The Union asserts that this work is governed by the "Emergency Work" provision of Article XI, 11.8, while the Company points to the "Special Agreement Regarding Employee Expense Reimbursement Plan For Out-Of-Town Assignments", which is an Appendix of the contract.

Section 11.8 provides that employees are paid for all time, including travel time, when they are called out on emergencies, from the point at which they leave their homes until the point at which they return:

(c) Employees called out on emergency work, outside of the scheduled hours, shall be paid from the time they leave their residences until the time they return to their residences, including all travel time, at the rate of time and one-half, except for Sundays and holidays listed in Section 11.5 of this Article which shall be at double time rate.
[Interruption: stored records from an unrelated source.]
(** * BluffBattler: a shallow embedding of the rule engine

    The JavaScript classes [Card], [Player], [GridSystem], [BattleSystem] and
    [ChallengeSystem] are embedded as functions over an explicit object store.

    Conventions of the embedding.
    - JavaScript numbers that hold scores, positions and timestamps are
      integers; they are modelled by [Z].
    - Objects that are mutated through shared references ([Player], [Card])
      live in a store indexed by reference; [===] on objects is equality of
      references.
    - [Date.now()] reads the [clock] field of the world.
    - [eventBus.emit] appends to an event log; listeners are not part of the
      rule engine.
    - [setTimeout]/[clearTimeout] manage a set of pending timer handles.
    - [DEBUG.ENABLED] is the constant [false] (Constants.js), so the guarded
      [console.log] calls are never executed and are left out.
    - A [throw] is the [Throw] result of the monad [M]; the message is kept
      without the values the source interpolates into it.
    - [EVENTS] is defined in Constants.js with all its members, so the
      emissions guarded by [typeof EVENTS !== "undefined"] always happen. *)

From stdpp Require Import gmap strings list.
From Stdlib Require Import ZArith Sorted.

Open Scope Z_scope.

(** ** Constants.js *)

Inductive CardType := ROCK | PAPER | SCISSORS.

#[global] Instance CardType_eq_dec : EqDecision CardType.
Proof. solve_decision. Defined.

#[global] Instance CardType_countable : Countable CardType.
Proof.
  refine (inj_countable'
    (fun t => match t with ROCK => 0%nat | PAPER => 1%nat | SCISSORS => 2%nat end)
    (fun n => match n with O => ROCK | S O => PAPER | _ => SCISSORS end) _).
  by intros [].
Defined.

(** The string value of each member of [CARD_TYPES]. *)
Definition CARD_TYPES (t : CardType) : string :=
  match t with
  | ROCK => "rock"
  | PAPER => "paper"
  | SCISSORS => "scissors"
  end.

Module CardInfo.
(** An entry of [CARD_INFO]; the [icon] field (an emoji used for display
    only) is not represented. *)
Record t := mk { name : string; defeats : CardType; defeatedBy : CardType }.
End CardInfo.

Definition CARD_INFO (t : CardType) : CardInfo.t :=
  match t with
  | ROCK => CardInfo.mk "Rock" SCISSORS PAPER
  | PAPER => CardInfo.mk "Paper" ROCK SCISSORS
  | SCISSORS => CardInfo.mk "Scissors" PAPER ROCK
  end.

Module GAME_CONFIG.
Definition GRID_WIDTH : Z := 5.
Definition GRID_HEIGHT : Z := 3.
Definition TOTAL_POSITIONS : Z := 15.
Definition CARDS_PER_HAND : Z := 5.
Definition VICTORY_POINTS : Z := 10.
Definition MIN_VICTORY_LEAD : Z := 1.
End GAME_CONFIG.

Module SCORING.
Definition ADVANCEMENT : Z := 1.
Definition CONTROL : Z := 1.
Definition BATTLE_WIN : Z := 1.
Definition CHALLENGE_PENALTY : Z := 1.
End SCORING.

Inductive PlayerType := HUMAN | AI.

Inductive BattleResult := WIN | LOSE | ADVANCE.

Inductive ChallengeResult := SUCCESSFUL | FAILED | TRUTHFUL.

Inductive PositionState := EMPTY | OCCUPIED | POS_SELECTED | HIGHLIGHTED.

Inductive CardState := IN_HAND | SELECTED | PLACED | REVEALED.

#[global] Instance ChallengeResult_eq_dec : EqDecision ChallengeResult.
Proof. solve_decision. Defined.

#[global] Instance PositionState_eq_dec : EqDecision PositionState.
Proof. solve_decision. Defined.

#[global] Instance CardState_eq_dec : EqDecision CardState.
Proof. solve_decision. Defined.

(** References into the object store. *)
Abbreviation PlayerRef := nat.
Abbreviation CardRef := nat.
Abbreviation TimerId := positive.

(** ** Card.js *)

Module BattleRecord.
(** An entry of [card.battleHistory], as pushed by
    [BattleSystem.processBattle]; [result = None] is the string "tie". *)
Record t := mk {
  timestamp : Z;
  opponent : string;
  opponentType : CardType;
  result : option BattleResult;
  position : Z;
  opponentPosition : Z }.
End BattleRecord.

Module Card.
Record t := mk {
  id : string;
  type : CardType;
  state : CardState;
  claimedType : option CardType;
  owner : option PlayerRef;
  position : option Z;
  isRevealed : bool;
  battleHistory : list BattleRecord.t;
  createdAt : Z;
  placedAt : option Z;
  revealedAt : option Z }.

(** [new Card(type, id)] with an explicit id, created at time [now]. *)
Definition new (ty : CardType) (i : string) (now : Z) : t :=
  mk i ty IN_HAND None None None false [] now None None.

Definition set_claimedType (v : option CardType) (c : t) : t :=
  mk (id c) (type c) (state c) v (owner c) (position c)
     (isRevealed c) (battleHistory c) (createdAt c) (placedAt c) (revealedAt c).

(** [setClaim]: the membership test on [CARD_TYPES] always passes for a
    [CardType]. *)
Definition setClaim (claimed : CardType) (c : t) : t :=
  set_claimedType (Some claimed) c.

Definition setOwner (p : PlayerRef) (c : t) : t :=
  mk (id c) (type c) (state c) (claimedType c) (Some p) (position c)
     (isRevealed c) (battleHistory c) (createdAt c) (placedAt c) (revealedAt c).

Definition isBluffing (c : t) : bool :=
  match claimedType c with
  | None => false
  | Some ct => negb (bool_decide (ct = type c))
  end.

Definition isTruthful (c : t) : bool :=
  match claimedType c with
  | None => false
  | Some ct => bool_decide (ct = type c)
  end.

(** The assignments of [place], after its range check. *)
Definition placed (pos now : Z) (c : t) : t :=
  mk (id c) (type c) PLACED (claimedType c) (owner c) (Some pos)
     (isRevealed c) (battleHistory c) (createdAt c) (Some now) (revealedAt c).

(** The assignments of [reveal]. *)
Definition revealed (now : Z) (c : t) : t :=
  mk (id c) (type c) REVEALED (claimedType c) (owner c) (position c)
     true (battleHistory c) (createdAt c) (placedAt c) (Some now).
End Card.

(** ** BattleSystem.js: determineBattleOutcome *)

Inductive Outcome := tie | card1_wins | card2_wins.

Module BattleOutcome.
Record t := mk { outcome : Outcome; explanation : string }.
End BattleOutcome.

Definition determineBattleOutcome (card1 card2 : Card.t) : BattleOutcome.t :=
  let type1 := Card.type card1 in
  let type2 := Card.type card2 in
  if bool_decide (type1 = type2) then
    BattleOutcome.mk tie
      ("Both cards are " +:+ CardInfo.name (CARD_INFO type1) +:+ " - tie!")
  else if bool_decide (CardInfo.defeats (CARD_INFO type1) = type2) then
    BattleOutcome.mk card1_wins
      (CardInfo.name (CARD_INFO type1) +:+ " defeats " +:+ CardInfo.name (CARD_INFO type2))
  else
    BattleOutcome.mk card2_wins
      (CardInfo.name (CARD_INFO type2) +:+ " defeats " +:+ CardInfo.name (CARD_INFO type1)).

(** The rule as the specification words it: rock beats scissors, paper beats
    rock, scissors beats paper, equal types tie. *)
Definition resolve (a b : CardType) : Outcome :=
  match a, b with
  | ROCK, ROCK | PAPER, PAPER | SCISSORS, SCISSORS => tie
  | ROCK, SCISSORS | PAPER, ROCK | SCISSORS, PAPER => card1_wins
  | _, _ => card2_wins
  end.

(** ** Player: the record and its statistics *)

(** A JavaScript quotient [num / den] of two integers, kept symbolic: the
    behaviour profile stores such ratios and nothing in the rule engine
    computes with them. *)
Module Quot.
Record t := mk { num : Z; den : Z }.

Definition zero : t := mk 0 1.

(** [q || 0]: the quotient is falsy exactly when the numerator is 0 (it is
    then 0, -0 or NaN). *)
Definition orZero (q : t) : t := if num q =? 0 then zero else q.
End Quot.

Module Stats.
(** [truthfulPlays] is absent from the object until
    [processChallenge] first writes it. *)
Record t := mk {
  gamesPlayed : Z;
  gamesWon : Z;
  roundsWon : Z;
  cardsPlayed : Z;
  bluffsAttempted : Z;
  bluffsSuccessful : Z;
  challengesMade : Z;
  challengesSuccessful : Z;
  battlesWon : Z;
  battlesLost : Z;
  totalPoints : Z;
  truthfulPlays : option Z }.

Definition new : t := mk 0 0 0 0 0 0 0 0 0 0 0 None.

Definition set_cardsPlayed (v : Z) (s : t) : t :=
  mk (gamesPlayed s) (gamesWon s) (roundsWon s) v (bluffsAttempted s)
     (bluffsSuccessful s) (challengesMade s) (challengesSuccessful s)
     (battlesWon s) (battlesLost s) (totalPoints s) (truthfulPlays s).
The Special Agreement speaks to pay for travel time when employees are on assignments out of town:

...Notwithstanding any provision of any Labor Agreement applicable to such employees to the contrary, the arrangements set forth below will be applied as follows:

A. For Out-of-Town Assignments of More Than One Week

. . .

(2) Each employee will be paid for authorized travel time required, both for the initial trip from the regular headquarters to the temporary work location and for the final trip back to the regular headquarters following completion of the out-of-town assignment. Such authorized travel time will be reported as time worked and will be paid at the applicable straight time or overtime wage rate, as appropriate, depending on whether the authorized travel time occurs within or outside of basic scheduled hours. There will be no other wage payment for employee travel time during the out-of-town assignment, except for authorized travel which occurs within basic scheduled hours.

. . .

B. For Out-of-Town Assignments of Up to One Week (or when employees are directed to return to their regular headquarters at the end of each week).

. . .

(2) An employee assigned under this part B of the Plan will be eligible for payment of authorized travel time, to and from the temporary work location, as described in Part A(2) of the Plan. The Union is correct in terming the situation in Milwaukee as an "emergency", but that is a definition from the common parlance. The fact that the reassignment of these employees was done in response to an emergency situation does not bring it within the ambit of Section 11.8. The language of the "Emergency Work" provision clearly contemplates a system of premium pay for a call-out rather than creating different rules for compensation depending upon how urgently the Company needs the employee's services. Section 11.8 addresses employees being called out from home, outside of scheduled hours, and dictates that they receive time and one-half for all time from the point at which they leave home until they return. None of this is applicable to the crews in this case, who were called out from work during scheduled hours and have not claimed premium pay for all of the hours spent away from Appleton, or pay for their travel back to their residences once they returned to Appleton. The only connection between the situation contemplated by Section 11.8 and the facts of this case is that the Company was motivated by an emergency in making this assignment. The motives of the Company cannot govern over the practical realities of the situation in determining the rules for compensation.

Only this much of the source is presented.